# What you will do:
Extract the full set of records that follows, word for word.

[Stored items]
================================

(** An accepted write advances the document revision by one. *)
Lemma persisted_Ok d root s before rev op author known trace rev' d' :
  holds_report d root s before → root_rev root = Some rev → (rev < u64_modulus)%N → op_content_ok before op →
  apply_persisted_with_knowledge op author known d = (Ok (trace, rev'), d') →
  ∃ s' after known', rev' = (rev + 1)%N ∧ (rev + 1 < u64_modulus)%N ∧
    holds_report d' (<[FIELD_DOC_REV := VUint (rev + 1)]> root) s' after ∧
    accepted before after author op known known' rev ∧ tr_knowledge trace = settle_knowledge rev (rev + 1) <$> known'.
Proof.
  intros Hh Hrev Hlt Hc H. unfold apply_persisted_with_knowledge in H. step H as before_rev Hbr. apply block_op_reading_Ok in Hbr as [Hbr ->].
  destruct (doc_rev_step _ _ _ _ _ Hh Hrev Hlt) as [Hdr _]. rewrite Hdr in Hbr. injection Hbr as <-.
  step H as tr Htr. step H as r Hr.
  destruct (apply_with_knowledge_Ok _ _ _ _ _ _ _ _ _ _ Hh Hrev Hc Htr) as (s' & after & Hh' & Hac).
  destruct (doc_rev_step _ _ _ _ _ Hh' Hrev Hlt) as [_ Hinc]. case_decide as Hmax; [destruct Hinc as [e He]; congruence|].
  destruct Hinc as (d2 & Hd2 & _ & Hh2). rewrite Hd2 in Hr. injection Hr as <- <-.
  apply op_ret_Ok in H as [[= -> ->] ->]. exists s', after, (tr_knowledge tr). split_and!; [done|lia|done..].
Qed.

Lemma bumped_rev (root : gmap str (AmValue ObjId)) (rev : N) : root_rev (<[FIELD_DOC_REV := VUint rev]> root) = Some rev.
Proof. unfold root_rev. by rewrite lookup_insert_eq. Qed.
End write.
Fixpoint visit_roots (fuel : nat) (g : graph) (roots : list str) (s : Dfs) : search :=
  match roots with
  | [] => Some (None, s)
  | node :: roots =>
      match dfs_color s !! node with
      | Some _ => visit_roots fuel g roots s
      | None =>
          match visit fuel g node s with
          | Some (None, s) => visit_roots fuel g roots s
          | found => found
          end
      end
  end.

(** Each level of the recursion colours another key of the graph. *)
Definition run_find_cycle (g : graph) : search := visit_roots (S (size g)) g (graph_keys g) (mkDfs ∅ []).
Definition find_cycle (g : graph) : option (list str) := run_find_cycle g ≫= fst.

(** ** Reachability and components *)

(** [pending] is the stack, its top first; [None] is out of fuel. *)
Fixpoint reachable_from (fuel : nat) (g : graph) (target : str) (pending : list str) (seen : gset str) : option bool :=
  match fuel with
  | O => None
  | S fuel =>
      match pending with
      | [] => Some false
      | node :: pending =>
          if decide (node ∈ seen) then reachable_from fuel g target pending seen
          else
            let deps := default [] (g !! node) in
            if decide (target ∈ deps) then Some true
            else reachable_from fuel g target (reverse (filter (λ d, is_Some (g !! d)) deps) ++ pending) ({[node]} ∪ seen)
      end
  end.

================================

# Result for this exercise:
(** An accepted write advances the document revision by one. *)
Lemma persisted_Ok d root s before rev op author known trace rev' d' :
  holds_report d root s before → root_rev root = Some rev → (rev < u64_modulus)%N → op_content_ok before op →
  apply_persisted_with_knowledge op author known d = (Ok (trace, rev'), d') →
  ∃ s' after known', rev' = (rev + 1)%N ∧ (rev + 1 < u64_modulus)%N ∧
    holds_report d' (<[FIELD_DOC_REV := VUint (rev + 1)]> root) s' after ∧
    accepted before after author op known known' rev ∧ tr_knowledge trace = settle_knowledge rev (rev + 1) <$> known'.
Proof.
  intros Hh Hrev Hlt Hc H. unfold apply_persisted_with_knowledge in H. step H as before_rev Hbr. apply block_op_reading_Ok in Hbr as [Hbr ->].
  destruct (doc_rev_step _ _ _ _ _ Hh Hrev Hlt) as [Hdr _]. rewrite Hdr in Hbr. injection Hbr as <-.
  step H as tr Htr. step H as r Hr.
  destruct (apply_with_knowledge_Ok _ _ _ _ _ _ _ _ _ _ Hh Hrev Hc Htr) as (s' & after & Hh' & Hac).
  destruct (doc_rev_step _ _ _ _ _ Hh' Hrev Hlt) as [_ Hinc]. case_decide as Hmax; [destruct Hinc as [e He]; congruence|].
  destruct Hinc as (d2 & Hd2 & _ & Hh2). rewrite Hd2 in Hr. injection Hr as <- <-.
  apply op_ret_Ok in H as [[= -> ->] ->]. exists s', after, (tr_knowledge tr). split_and!; [done|lia|done..].
Qed.

Lemma bumped_rev (root : gmap str (AmValue ObjId)) (rev : N) : root_rev (<[FIELD_DOC_REV := VUint rev]> root) = Some rev.
Proof. unfold root_rev. by rewrite lookup_insert_eq. Qed.
End write.
Fixpoint visit_roots (fuel : nat) (g : graph) (roots : list str) (s : Dfs) : search :=
  match roots with
  | [] => Some (None, s)
  | node :: roots =>
      match dfs_color s !! node with
      | Some _ => visit_roots fuel g roots s
      | None =>
          match visit fuel g node s with
          | Some (None, s) => visit_roots fuel g roots s
          | found => found
          end
      end
  end.

(** Each level of the recursion colours another key of the graph. *)
Definition run_find_cycle (g : graph) : search := visit_roots (S (size g)) g (graph_keys g) (mkDfs ∅ []).
Definition find_cycle (g : graph) : option (list str) := run_find_cycle g ≫= fst.

(** ** Reachability and components *)

(** [pending] is the stack, its top first; [None] is out of fuel. *)
Fixpoint reachable_from (fuel : nat) (g : graph) (target : str) (pending : list str) (seen : gset str) : option bool :=
  match fuel with
  | O => None
  | S fuel =>
      match pending with
      | [] => Some false
      | node :: pending =>
          if decide (node ∈ seen) then reachable_from fuel g target pending seen
          else
            let deps := default [] (g !! node) in
            if decide (target ∈ deps) then Some true
            else reachable_from fuel g target (reverse (filter (λ d, is_Some (g !! d)) deps) ++ pending) ({[node]} ∪ seen)
      end
  end.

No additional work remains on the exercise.